Internal vs External Economies of Scale
Internal - Arise from the increased output of the business itself.
External - Occur from within an industry.
Internal Economies of Scale
Buying Economies - Buying in greater quantities usually results in a lower price and large businesses have bigger negotiating powers.
Technical - Use of specialist equipment or processes to boost productivity.
Marketing - Spreading a fixed marketing spend over a larger range of products, markets and customers.
Network - Adding extra customers or users to a network that is already established.
Financial - Larger firms benefit from access to more and cheaper finance.
External Economies of Scale
- Arise from the industry as a whole so all competitiors benefit.
- Often associated with particular geographic areas.
- Having many specialist suppliers close by.
- Access to research and development facilities.
- Pool of skilled labour to choose from.
Diseconomies of Sale
This occurs when unit costs start to rise as output increases.
- More workers are needed if products are sold very quickly and this spreads more costs over all products.
- Managers lose control of looking over stores and checking profit/loss as companies get bigger.
- Pressure from the media can damage a business' reputation and lose customers which increases unit costs as production costs are spread over less customers.
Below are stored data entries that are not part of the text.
Lemma checkout_run (now : Z) (w : World) :
  ECommerceSystem.checkout now w =
  match cart w with
  | [] => (Throw EmptyCart, w)
  | _ :: _ =>
      match fst (forEach (ECommerceSystem.validateItem now) (cart w) w) with
      | Throw e => (Throw e, w)
      | Normal _ =>
          let subtotal := subtotalOf w in
          let shippingFees := shippingFeeOf (shippableItemsOf w) in
          let w1 :=
            snd (ShippingService.calculateShippingFee (shippableItemsOf w) w) in
          if Qltb (Customer.balance (customer w1)) (subtotal + shippingFees)
          then (Throw InsufficientBalance, w1)
          else
            let paid :=
              Customer.setBalance
                (Customer.balance (customer w1) - (subtotal + shippingFees))
                (customer w1) in
            match forEach reduceLine (cart w1) (setCustomer paid w1) with
            | (Throw e, w3) => (Throw e, w3)
            | (Normal _, w3) =>
                (Normal tt,
                 setConsole (console w3 ++ receiptOf subtotal shippingFees w3) w3)
            end
      end
  end.
Proof.
  unfold ECommerceSystem.checkout.
  unfold bind at 1. unfold Cart.isEmpty at 1, gets at 1.
  destruct (cart w) as [|item items] eqn:Ecart; [reflexivity|].
  cbn [length Nat.eqb]. unfold bind at 1, ret at 1.
  unfold bind at 1, Cart.getItems at 1, gets at 1.
  unfold bind at 1. rewrite Ecart.
  pose proof (validation_state now (item :: items) w) as Hs.
  destruct (forEach (ECommerceSystem.validateItem now) (item :: items) w)
    as [[[]|e] ws]; simpl in Hs; subst ws; [|reflexivity].
  cbn [fst].
  unfold bind at 1, Cart.getSubtotal at 1, gets at 1.
  unfold bind at 1, Cart.getItems at 1, gets at 1.
  unfold bind at 1, ECommerceSystem.collectShippableItems at 1, gets at 1.
  fold (subtotalOf w). rewrite Ecart. rewrite <- Ecart at 1. fold (shippableItemsOf w).
  unfold bind at 1.
  destruct (calculateShippingFee_run (shippableItemsOf w) w)
    as (w1 & -> & (Hp & Hc & Hk) & Ho).
  cbn [snd]. cbv zeta.
  unfold bind at 1, gets at 1. unfold Customer.getBalance at 1.
  unfold bind at 1.
  destruct (Qltb (Customer.balance (customer w1)) _) eqn:B; [reflexivity|].
  unfold ret at 1.
  unfold bind at 1, onCustomer at 1, Customer.deductBalance at 1.
  unfold Qgtb. rewrite B. unfold modify at 1.
  unfold bind at 1, Cart.getItems at 1, gets at 1.
  cbn [cart setCustomer]. unfold bind at 1.
  change (fun item0 : CartItem.t =>
            onProduct (CartItem.getProduct item0)
              (Product.reduceQuantity (CartItem.getQuantity item0)))
    with reduceLine.
  destruct (forEach reduceLine (cart w1) _) as [[[]|e] w3] eqn:R; [|reflexivity].
  unfold bind at 1. rewrite log_run.
  unfold bind at 1, Cart.getItems at 1, gets at 1.
  unfold bind at 1.
  cbn [cart setConsole]. rewrite printReceipt_run.
  unfold bind, gets. rewrite !log_run.
  cbn [console setConsole customer products]. unfold receiptOf.
  rewrite <- !app_assoc. reflexivity.
Qed.


Lemma checkout_outcome (now : Z) (w : World) :
  CheckoutOutcome now w (fst (ECommerceSystem.checkout now w))
                        (snd (ECommerceSystem.checkout now w)).
Proof.
  rewrite checkout_run.
  destruct (cart w) as [|item items] eqn:Ecart.
  - apply EndsEmpty. exact Ecart.
  - assert (Hne : cart w <> []) by (rewrite Ecart; discriminate).
    rewrite <- Ecart in *. clear Ecart item items.
    pose proof (validation_state now (cart w) w) as Hs.
    destruct (forEach (ECommerceSystem.validateItem now) (cart w) w)
      as [[[]|e] ws] eqn:V; simpl in Hs; subst ws; cbn [fst].
    + apply validation_passes in V. cbv zeta.
      destruct (calculateShippingFee_run (shippableItemsOf w) w)
        as (w1 & -> & (Hp & Hc & Hk) & Ho).
      cbn [snd]. rewrite Hc, Hk.
      assert (N : noticed w w1) by (repeat split; assumption).
      destruct (Qltb _ _) eqn:B.
      * apply Qltb_true in B. cbn [fst snd].
        apply EndsUnpaid; assumption.
      * apply Qltb_false in B.
        change (setCustomer _ w1) with (pay w w1).
        destruct (forEach reduceLine (cart w) (pay w w1)) as [[[]|e] w3] eqn:R;
          cbn [fst snd].
        -- eapply EndsCommitted; eassumption.
        -- eapply EndsHalfway; eassumption.
    + apply EndsInvalid; assumption.
Qed.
Labour vs Capital Intensity
Unit costs are closely linked to the relationship between labour and capital in operations.
Labour Intensive - Production relies on using labour resources.
Capital Intensive - Production relies on using capital resources such as machinery.
Examples of Labour and Capital Intensive Industrie
Labour Intensive - Food processing, hotels and restaurants, fruit farming, hairdressing, coal mining.
Capital Intensive - Web hosting, car manufacturing, oil extraction and refining, intensive arable farming, transport infrastructure.
Implications of Resource Intensity for Unit Costs
Labour Intensive - Labour costs are higher than capital costs. Costs are mainly variable so there is a lower break even output. Firms benefit from access to sources of low-cost labour.
Capital Intensive - Capital costs are higher than labour costs. Costs are mainly fixed so there is a higher break even output. Firms benefit from access to low cost, long term financing.
Benefits of Labour Intensity
- Unit costs may still be low in low wage locations.
- Labour is a flexible resource through multi-skilling and training.
- Labour is at the heart of the production process which can help continuous improvement.
Drawbacks of Labour Intensity
- Risk of problems with employer-employee relations.
- Possible high costs of labour turnover with recruitment, training, etc.
- Need for a continuous investment in training.
Benefits of Capital Intensity
- Greater opportunities for economies of scale.
- Potential for significantly better productivity.
- Better quality and speed depending on the product.
- Lower labour costs.
Drawbacks of Capital Intensity
- Significant investment needed for machinery.
- Potential for loss of competitiveness due to obsolescence.
- Possible resistance from staff due to change from labour force.